Molecular characterization and epidemiology of Streptococcus pneumoniae serotype 8 in Denmark.

BACKGROUND

Streptococcus pneumoniae serotype 8 incidence has increased in Denmark after the introduction of pneumococcal conjugated vaccines (PCV). The mechanism behind the serotype 8 replacement is not well understood. In this study, we aimed to present epidemiological data on invasive pneumococcal disease (IPD) and molecular characterization of 96 serotype 8 clinical isolates.

METHODS

IPD data from 1999 to 2019 were used to calculate the incidence and age distribution.
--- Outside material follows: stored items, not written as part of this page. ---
Lemma last_not_before (l : list Z) a : NoDup (a :: l) -> List.last l a ∉ removelast (a :: l).
Proof.
  intros Hd Hin. destruct l as [|b l] using rev_ind; [cbn in Hin; by apply not_elem_of_nil in Hin|].
  rewrite last_last in Hin. rewrite app_comm_cons, removelast_last in Hin.
  rewrite app_comm_cons in Hd. apply NoDup_app in Hd as (_ & Hd & _). apply (Hd b Hin). left.
Qed.

Lemma removelast_sub (l : list Z) x : x ∈ removelast l -> x ∈ l.
Proof.
  destruct l as [|b l] using rev_ind; [done|]. rewrite removelast_last. intros. apply elem_of_app. by left.
Qed.

(** * Splicing and unlinking rings *)

Lemma splice_ring h h' elem succ A B :
  ring h elem A -> ring h succ B -> (forall x, x ∈ elem :: A -> x ∉ succ :: B) ->
  updated h h' [(List.last B succ, hd elem A); (elem, succ)] [(hd elem A, List.last B succ); (succ, elem)] ->
  ring h' elem (succ :: B ++ A).
Proof.
  intros HA HB Hdis [HN HP]. set (t2 := List.last B succ) in *. set (t1 := hd elem A) in *.
  assert (Ht2 : t2 ∈ succ :: B) by apply last_elem.
  assert (Ht1 : t1 ∈ elem :: A) by (unfold t1; destruct A; set_solver).
  pose proof (Hdis _ Ht1) as Ht1B. destruct HA as [CA DA ZA], HB as [CB DB ZB].
  assert (Helem : elem ∉ succ :: B) by (apply Hdis; left).
  assert (H2 : linked h' t2 t1).
  { split; [rewrite HN|rewrite HP]; rewrite update_cons, decide_True; done. }
  assert (He : linked h' elem succ).
  { split; [rewrite HN|rewrite HP]; rewrite !update_cons, decide_False, decide_True; set_solver. }
  assert (CB' : chain h' succ B).
  { apply chain_snoc in CB as [CB _]. eapply chain_frame; [exact CB| |].
    - intros x Hx. rewrite HN. apply update_other. pose proof (last_not_before _ _ DB) as Hl.
      fold t2 in Hl. apply removelast_sub in Hx as Hx'. set_solver.
    - intros x Hx. rewrite HP. apply update_other. apply NoDup_cons in DB as [DB _]. set_solver. }
  split.
  - cbn [app chain]. split; [done|]. rewrite <- app_assoc.
    assert (exists C, A ++ [elem] = t1 :: C /\ chain h' t1 C) as (C & -> & HC).
    { unfold t1 in *. destruct A as [|a A]; [by exists []|]. exists (A ++ [elem]). split; [done|].
      cbn [hd app chain] in *. eapply chain_frame; [apply CA| |].
      - intros x Hx. rewrite HN. apply update_other. rewrite app_comm_cons, removelast_last in Hx.
        apply NoDup_cons in DA as [DA _]. set_solver.
      - intros x Hx. rewrite HP. apply update_other. apply NoDup_cons in DA as [DA DA'].
        apply NoDup_cons in DA' as [DA' _]. set_solver. }
    rewrite chain_app. split; [|done]. apply chain_snoc. by split.
  - assert (Hp : elem :: succ :: B ++ A ≡ₚ (elem :: A) ++ (succ :: B)).
    { change (elem :: succ :: B ++ A) with (elem :: (succ :: B) ++ A). cbn [app]. f_equiv.
      by rewrite (Permutation_app_comm A (succ :: B)). }
    rewrite Hp. apply NoDup_app. split_and!; [done|exact Hdis|done].
  - set_solver.
Qed.

Lemma unlink_ring h h' elem r R :
  ring h elem (r :: R) ->
  updated h h' [(elem, elem); (List.last R r, r)] [(elem, elem); (r, List.last R r)] ->
  ring h' elem [] /\ ring h' r R.
Proof.
  intros [C D Z0] [HN HP]. apply NoDup_cons in D as [D1 D2].
  assert (Hl : List.last R r ∈ r :: R) by apply last_elem.
  split.
  - apply ring_alone; [set_solver|]. split; [rewrite HN|rewrite HP]; by rewrite update_cons, decide_True.
  - cbn [app chain] in C. destruct C as [_ [C _]%chain_snoc]. split; [|done|set_solver].
    apply chain_snoc. split; [eapply chain_frame; [exact C| |]|].
    + intros x Hx. rewrite HN. apply update_other. pose proof (last_not_before _ _ D2) as Hl'.
      apply removelast_sub in Hx as Hx'. set_solver.
    + intros x Hx. rewrite HP. apply update_other. apply NoDup_cons in D2 as [D2 _]. set_solver.
    + split; [rewrite HN|rewrite HP]; rewrite !update_cons, decide_False, decide_True; set_solver.
Qed.

(** * Lists *)

Definition ring_of (h : heap) (xs : list Z) : Prop :=
  match xs with [] => True | x :: xs' => ring h x xs' end.

(** A list is the address of the last element of its ring. *)
Definition is_list (h : heap) (l : Z) (xs : list Z) : Prop := l = List.last xs 0 /\ ring_of h xs.

Lemma ring_of_rotate h xs ys : ring_of h (xs ++ ys) -> ring_of h (ys ++ xs).
Proof.
  destruct xs as [|x xs], ys as [|y ys]; cbn [app ring_of]; rewrite ?app_nil_r; try done.
  apply ring_rotate.
Qed.

Lemma ring_of_at h A e B : ring_of h (A ++ e :: B) -> ring h e (B ++ A).
Proof. intros H%ring_of_rotate. exact H. Qed.

(** Outside [xs] two memories agree. *)
Definition outside (xs : list Z) (h h' : heap) : Prop := forall q, q ∉ xs -> h' !! q = h !! q.

Lemma updated_outside h h' N P xs :
  updated h h' N P -> (forall q, q ∈ N.*1 ++ P.*1 -> q ∈ xs) -> outside xs h h'.
Proof.
  intros [HN HP] Hsub q Hq. apply same_fields; [rewrite HN|rewrite HP]; apply update_other; set_solver.
Qed.

Lemma ring_outside h h' xs zs : ring_of h zs -> outside xs h h' -> (forall x, x ∈ zs -> x ∉ xs) -> ring_of h' zs.
Proof.
  destruct zs as [|z zs]; [done|]. cbn [ring_of]. intros [C D Z0] Ho Hdis. split; [|done..].
  eapply chain_frame; [exact C| |]; intros x Hx; unfold nx, pv; rewrite Ho; try done; apply Hdis.
  - rewrite app_comm_cons, removelast_last in Hx. done.
  - set_solver.
Qed.

Lemma last_snoc_any (l : list Z) x d : List.last (l ++ [x]) d = x.
Proof. apply last_last. Qed.

Lemma last_at_cons (l m : list Z) x d : List.last (l ++ x :: m) d = List.last m x.
Proof.
  destruct m as [|y m] using rev_ind; [by rewrite last_last|].
  by rewrite app_comm_cons, app_assoc, !last_last.
Qed.

Lemma is_list_nonnull h l xs : is_list h l xs -> xs <> [] -> l <> 0 /\ l ∈ xs.
Proof.
  intros [-> Hr] Hne. destruct xs as [|x xs]; [done|]. destruct Hr as [_ _ Z0].
  change (x :: xs) with ([] ++ x :: xs). rewrite last_at_cons. pose proof (last_elem xs x) as Hl.
  split; [|done]. intros E. rewrite E in Hl. done.
Qed.

Lemma splice_runs h elem succ A B :
  ring h elem A -> ring h succ B -> (forall x, x ∈ elem :: A -> x ∉ succ :: B) ->
  exists h', dll_splice_after h elem succ = Some h' /\ ring h' elem (succ :: B ++ A) /\
    outside (succ :: B ++ elem :: A) h h'.
Proof.
  intros HA HB Hdis. pose proof (ring_next _ _ _ HA) as En. pose proof (ring_prev _ _ _ HB) as Ep.
  unfold nx in En. unfold pv in Ep. unfold dll_splice_after. rewrite En, Ep. cbn [mbind option_bind].
  assert (Ht2 : List.last B succ ∈ succ :: B) by apply last_elem.
  assert (Ht1 : hd elem A ∈ elem :: A) by (destruct A; set_solver).
  assert (alloc1 : forall x, x ∈ elem :: A -> is_Some (h !! x)) by (intros x; exact (ring_allocated _ _ _ x HA)).
  assert (alloc2 : forall x, x ∈ succ :: B -> is_Some (h !! x)) by (intros x; exact (ring_allocated _ _ _ x HB)).
  destruct (set_next_updated _ _ _ _ elem succ (updated_refl h)) as (h1 & -> & U1); [apply alloc1; left|].
  cbn [mbind option_bind].
  destruct (set_prev_updated _ _ _ _ succ elem U1) as (h2 & -> & U2); [apply alloc2; left|].
  cbn [mbind option_bind].
  destruct (set_next_updated _ _ _ _ (List.last B succ) (hd elem A) U2) as (h3 & -> & U3); [auto|].
  cbn [mbind option_bind].
  destruct (set_prev_updated _ _ _ _ (hd elem A) (List.last B succ) U3) as (h4 & -> & U4); [auto|].
  exists h4. split_and!; [done|by eapply splice_ring|]. eapply updated_outside; [exact U4|]. set_solver.
Qed.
Whole-genome sequencing (WGS) analysis was performed on 96 isolates (6.8% of the total serotype 8 IPD isolates in the period) to characterize the isolates with respect to pneumococcal lineage traits, a range of genes with potential species discrimination, presence of colonization and virulence factors, and molecular resistance pattern.

RESULTS

The serotype 8 IPD incidence increased significantly (P < 0.05) for the age groups above 15 years after the introduction of PCV13, primarily affecting the elderly (65+). All isolates were phenotypically susceptible to penicillin, erythromycin and clindamycin. Molecular characterization revealed seven different MLST profiles with ST53 as the most prevalent lineage (87.5%) among the analyzed serotype 8 isolates. The genes covering the cell-surface proteins: lytA, rspB, pspA, psaA & Xisco and the pneumococcal toxin pneumolysin = ply were present in all isolates, while genes for the membrane transporter proteins: piaA/piaB/piaC; the capsular genes: cpsA (wzg) & psrP; the metallo-binding proteins zmpB & zmpC; and the neuroamidase proteins: nanA/nanB were variably present. Surprisingly, the putative transcriptional regulator gene SP2020 was not present in all isolates (98%). Susceptibility to penicillin, erythromycin and clindamycin was molecularly confirmed.

CONCLUSION

The observed serotype 8 replacement was not significantly reflected with a change in the MLST profile or changes in antibiotic resistance- or virulence determinants.